____ Data for this task
(** The handle is freed when it is not cached and nobody holds it. *)
Lemma heap_ok_free h h' lru use ext a : heap_ok h lru use (a :: ext) -> a ∉ lru ++ use -> a ∉ ext -> info h' a = None ->
  (forall b, b <> a -> nx h' b = nx h b /\ pv h' b = pv h b /\ info h' b = info h b) -> heap_ok h' lru use ext.
Proof.
  intros [Hl Hu Hn Hnodes Hext Hidle Hbusy] Ha He Hnone Hv. destruct (Hext a ltac:(by left)) as [_ Hha].
  split; try done.
  - eapply ring_ext; [exact Hl|]. intros b [->|Hb]%elem_of_cons; [split; apply (Hv lru_); symmetry; apply Hha|]. assert (b <> a) by (intros ->; apply Ha, elem_of_app; by left). split; by apply Hv.
  - eapply ring_ext; [exact Hu|]. intros b [->|Hb]%elem_of_cons; [split; apply (Hv in_use_); symmetry; apply Hha|]. assert (b <> a) by (intros ->; apply Ha, elem_of_app; by right). split; by apply Hv.
  - intros b d Hd Hb. assert (Hba : b <> a) by congruence. destruct (Hv b Hba) as (_ & _ & E). rewrite E in Hd. destruct (Hnodes b d Hd Hb) as (H1 & H2 & H3 & H4).
    rewrite refs_of_cons, decide_False in H2 by done. done.
  - intros b Hb. assert (Hba : b <> a) by congruence. destruct (Hv b Hba) as (_ & _ & ->). apply Hext. by right.
  - intros b Hb Hx. apply (Hidle b Hb). by right.
  - intros b Hb. pose proof (Hbusy b Hb) as [->|?]%elem_of_cons; [|done]. exfalso. apply Ha, elem_of_app. by right.
Qed.

Lemma heap_ok_perm h lru use ext ext' : heap_ok h lru use ext -> ext ≡ₚ ext' -> heap_ok h lru use ext'.
Proof.
  intros [Hl Hu Hn Hnodes Hext Hidle Hbusy] Hp. split; try done.
  - intros a d Hd Ha. unfold node_ok. rewrite <- (refs_of_perm ext ext' a Hp). by apply Hnodes.
  - intros a Ha. apply Hext. by rewrite Hp.
  - intros a Ha. rewrite <- Hp. by apply Hidle.
  - intros a Ha. rewrite <- Hp. by apply Hbusy.
Qed.

Lemma Unref_spec h lru use ext a d : heap_ok h lru use (a :: ext) -> info h a = Some d ->
  exists h', Unref a h = Some h' /\ heap_ok h' (idle_after a lru use ext) (used_after a use ext) ext /\ (forall b, b <> a -> info h' b = info h b /\ nh h' b = nh h b) /\
    (if decide (a ∈ lru ++ use \/ a ∈ ext) then info h' a = Some (with_refs (d_refs d - 1) d) /\ nh h' a = nh h a else info h' a = None).
Proof.
  intros Hh Hd. pose proof Hh as [Hl Hu Hn Hnodes Hext Hidle Hbusy]. destruct (Hext a ltac:(by left)) as [_ Hha]. destruct (Hnodes a d Hd Hha) as (Hc & Hr & Hpos & _).
  rewrite refs_of_cons, decide_True in Hr by done. assert (Hal : a ∉ lru) by (intros Hx; apply (Hidle a Hx); by left). pose proof (refs_of_nonneg ext a) as H0.
  assert (Hnu : NoDup use) by (apply heap_ok_use_nodup in Hh; by apply NoDup_cons in Hh as [_ ?]). pose proof (after_perm a lru use ext Hnu) as Hperm.
  unfold Unref. destruct (read_data h a d Hd) as (e & He & Ed & _). rewrite He. cbn [mbind option_bind]. rewrite Ed. rewrite (proj2 (Z.leb_gt _ _)) by lia.
  destruct (set_data_spec (with_refs (d_refs d - 1)) a h d Hd) as (h1 & -> & I1 & L1 & K1). cbn [mbind option_bind].
  assert (Hl1 : ring_at (nx h1) (pv h1) lru_ lru) by (eapply ring_ext; [exact Hl|]; intros b _; apply L1).
  assert (Hu1 : ring_at (nx h1) (pv h1) in_use_ use) by (eapply ring_ext; [exact Hu|]; intros b _; apply L1).
  assert (Hnext : forall h2, ring_at (nx h2) (pv h2) lru_ (idle_after a lru use ext) -> ring_at (nx h2) (pv h2) in_use_ (used_after a use ext) -> same_nh h1 h2 -> same_info h1 h2 -> 0 < d_refs d - 1 ->
    heap_ok h2 (idle_after a lru use ext) (used_after a use ext) ext /\ (forall b, b <> a -> info h2 b = info h b /\ nh h2 b = nh h b) /\ info h2 a = Some (with_refs (d_refs d - 1) d) /\ nh h2 a = nh h a).
  { intros h2 H1 H2 K2 I2 Hp2. split; [|split; [intros b Hb; by rewrite I2, I1, decide_False, K2, K1 by done|by rewrite I2, I1, decide_True, K2, K1 by done]].
    apply (heap_ok_refs h h2 lru use (a :: ext) _ _ _ a d (d_refs d - 1) Hh); try done; [intros b; by rewrite I2, I1|lia|intros b Hb; rewrite refs_of_cons, decide_False by done; done| |].
    - intros b. unfold idle_after. case_decide as Hx; [intros [Hb| ->%list_elem_of_singleton]%elem_of_app; [|tauto]|intros Hb]; intros Hbe; apply (Hidle b Hb); by right.
    - intros b. unfold used_after. case_decide as Hx; [intros Hb; pose proof (Hbusy b Hb) as [->|?]%elem_of_cons; done|]. intros [Hba Hb]%elem_of_without. pose proof (Hbusy b Hb) as [->|?]%elem_of_cons; done. }
  destruct (Z.eqb_spec (d_refs d - 1) 0) as [Ez|Ez].
  - assert (Ec : d_in_cache d = false) by (destruct (d_in_cache d); [cbn in Hr; lia|done]). rewrite Ec in *. assert (Hau : a ∉ lru ++ use) by (intros Hx; by apply Hc in Hx).
    assert (Hae : a ∉ ext) by (apply refs_of_not_elem; cbn in Hr; lia). assert (Hau2 : a ∉ use) by (intros Hx; apply Hau, elem_of_app; by right).
    exists (delete a h1). split; [done|]. rewrite decide_False by tauto. unfold idle_after, used_after. rewrite (decide_False (P := a ∈ ext)), decide_False, without_none by tauto.
    assert (Hoth : forall b, b <> a -> info (delete a h1) b = info h b /\ nh (delete a h1) b = nh h b).
    { intros b Hb. unfold info at 1, nh at 1. rewrite lookup_delete_ne by done. split; [|apply K1]. specialize (I1 b). rewrite decide_False in I1 by done. exact I1. }
    assert (Hnone : info (delete a h1) a = None) by (unfold info; by rewrite lookup_delete_eq). split; [|done].
    apply (heap_ok_free h (delete a h1) lru use ext a); [done..|]. intros b Hb. destruct (Hoth b Hb) as [-> _]. destruct (L1 b) as [<- <-]. unfold nx, pv. by rewrite lookup_delete_ne.
  - assert (Hcond : d_in_cache d && (d_refs d - 1 =? 1) = bool_decide (a ∈ use /\ a ∉ ext)).
    { destruct (d_in_cache d) eqn:Ec; cbn [andb Z.b2z] in *.
      - pose proof (proj1 Hc eq_refl) as [?|Hx]%elem_of_app; [done|]. destruct (Z.eqb_spec (d_refs d - 1) 1); symmetry;
          [apply bool_decide_eq_true_2; split; [done|apply refs_of_not_elem; lia]|apply bool_decide_eq_false_2; intros [_ Hy%refs_of_not_elem]; lia].
      - symmetry. apply bool_decide_eq_false_2. intros [Hx _]. assert (false = true) by (apply Hc, elem_of_app; by right). done. }
    assert (Hstay : a ∈ lru ++ use \/ a ∈ ext) by (destruct (d_in_cache d) eqn:Ec; [left; tauto|right; apply refs_of_elem; cbn in Hr; lia]).
    rewrite Hcond. unfold idle_after, used_after in *. case_bool_decide as Hb.
    + rewrite (decide_True (P := _ /\ _)) in * by done. rewrite (decide_False (P := a ∈ ext)) in * by tauto. destruct Hb as [Hau Hae]. destruct (list_elem_of_split use a Hau) as (u1 & u2 & ->).
      rewrite without_split in * by done. destruct (move_spec h1 in_use_ lru_ u1 a u2 lru) as (h2 & E & H2 & H3 & K2 & I2); [|done|done|].
      { rewrite perm_swap, (Permutation_app_comm _ lru). done. }
      cbn [mbind option_bind] in E. exists h2. split; [exact E|]. rewrite (decide_True (P := _ \/ _)) by done. apply Hnext; try done. lia.
    + rewrite (decide_False (P := _ /\ _)) in * by done. exists h1. split; [done|]. rewrite (decide_True (P := _ \/ _)) by done. apply Hnext; try done; [|lia]. case_decide; [done|]. rewrite without_none by tauto. done.
Qed.

(** A new handle, cached or not, is in use. *)
Lemma heap_ok_new h h' lru use ext use' a d : heap_ok h lru use ext -> info h a = None -> is_handle a -> ring_at (nx h') (pv h') lru_ lru -> ring_at (nx h') (pv h') in_use_ use' ->
  (forall b, info h' b = if decide (b = a) then Some d else info h b) -> use' = (if d_in_cache d then use ++ [a] else use) ->
  d_refs d = Z.b2z (d_in_cache d) + 1 -> d_hash d = hashf (d_key d) -> heap_ok h' lru use' (a :: ext).
Proof.
  intros Hh Hnone Ha Hl Hu Hi Euse Er Eh. pose proof Hh as [_ _ Hn Hnodes Hext Hidle Hbusy]. assert (Hal : a ∉ lru ++ use) by (intros [_ [x Hx]]%(heap_ok_cached h lru use ext _ Hh); congruence).
  assert (Hae : a ∉ ext) by (intros [[x Hx] _]%Hext; congruence). assert (Hin : forall b, b <> a -> b ∈ lru ++ use' <-> b ∈ lru ++ use).
  { intros b Hb. rewrite Euse. destruct (d_in_cache d); [|done]. rewrite app_assoc, elem_of_app, list_elem_of_singleton. tauto. }
  split; try done.
  - rewrite Euse. destruct (d_in_cache d); [|done]. rewrite app_assoc, !app_comm_cons, <- Permutation_cons_append. constructor; [|done].
    intros [E|[E|?]%elem_of_cons]%elem_of_cons; [by destruct Ha|by destruct Ha|done].
  - intros b db. rewrite Hi. destruct (decide (b = a)) as [->|Hne].
    + intros [= <-] _. unfold node_ok. rewrite refs_of_cons, decide_True, (proj1 (refs_of_not_elem ext a) Hae), Er by done. split; [|by destruct (d_in_cache d)].
      rewrite Euse. destruct (d_in_cache d); [|done]. split; [intros _; apply elem_of_app; right; apply elem_of_app; right; by left|done].
    + intros Hdb Hb. destruct (Hnodes b db Hdb Hb) as (H1 & H2 & H3 & H4). unfold node_ok. rewrite refs_of_cons, decide_False, (Hin b Hne) by done. done.
  - intros b [->|Hb]%elem_of_cons; rewrite Hi; [rewrite decide_True by done; by split; [eexists|]|]. rewrite decide_False by congruence. by apply Hext.
  - intros b Hb [->|Hx]%elem_of_cons; [apply Hal, elem_of_app; by left|by apply (Hidle b)].
  - intros b Hb. rewrite Euse in Hb. destruct (d_in_cache d); [apply elem_of_app in Hb as [Hb| ->%list_elem_of_singleton]; [|by left]|]; right; by apply Hbusy.
Qed.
________
» Problem details
Only one stretch of the entries above is wanted: the lines from the one containing "Hb. rewrite Euse." through the one containing "Hne) by done. done.". Please reproduce it exactly.

» Task result
  { intros b Hb. rewrite Euse. destruct (d_in_cache d); [|done]. rewrite app_assoc, elem_of_app, list_elem_of_singleton. tauto. }
  split; try done.
  - rewrite Euse. destruct (d_in_cache d); [|done]. rewrite app_assoc, !app_comm_cons, <- Permutation_cons_append. constructor; [|done].
    intros [E|[E|?]%elem_of_cons]%elem_of_cons; [by destruct Ha|by destruct Ha|done].
  - intros b db. rewrite Hi. destruct (decide (b = a)) as [->|Hne].
    + intros [= <-] _. unfold node_ok. rewrite refs_of_cons, decide_True, (proj1 (refs_of_not_elem ext a) Hae), Er by done. split; [|by destruct (d_in_cache d)].
      rewrite Euse. destruct (d_in_cache d); [|done]. split; [intros _; apply elem_of_app; right; apply elem_of_app; right; by left|done].
    + intros Hdb Hb. destruct (Hnodes b db Hdb Hb) as (H1 & H2 & H3 & H4). unfold node_ok. rewrite refs_of_cons, decide_False, (Hin b Hne) by done. done.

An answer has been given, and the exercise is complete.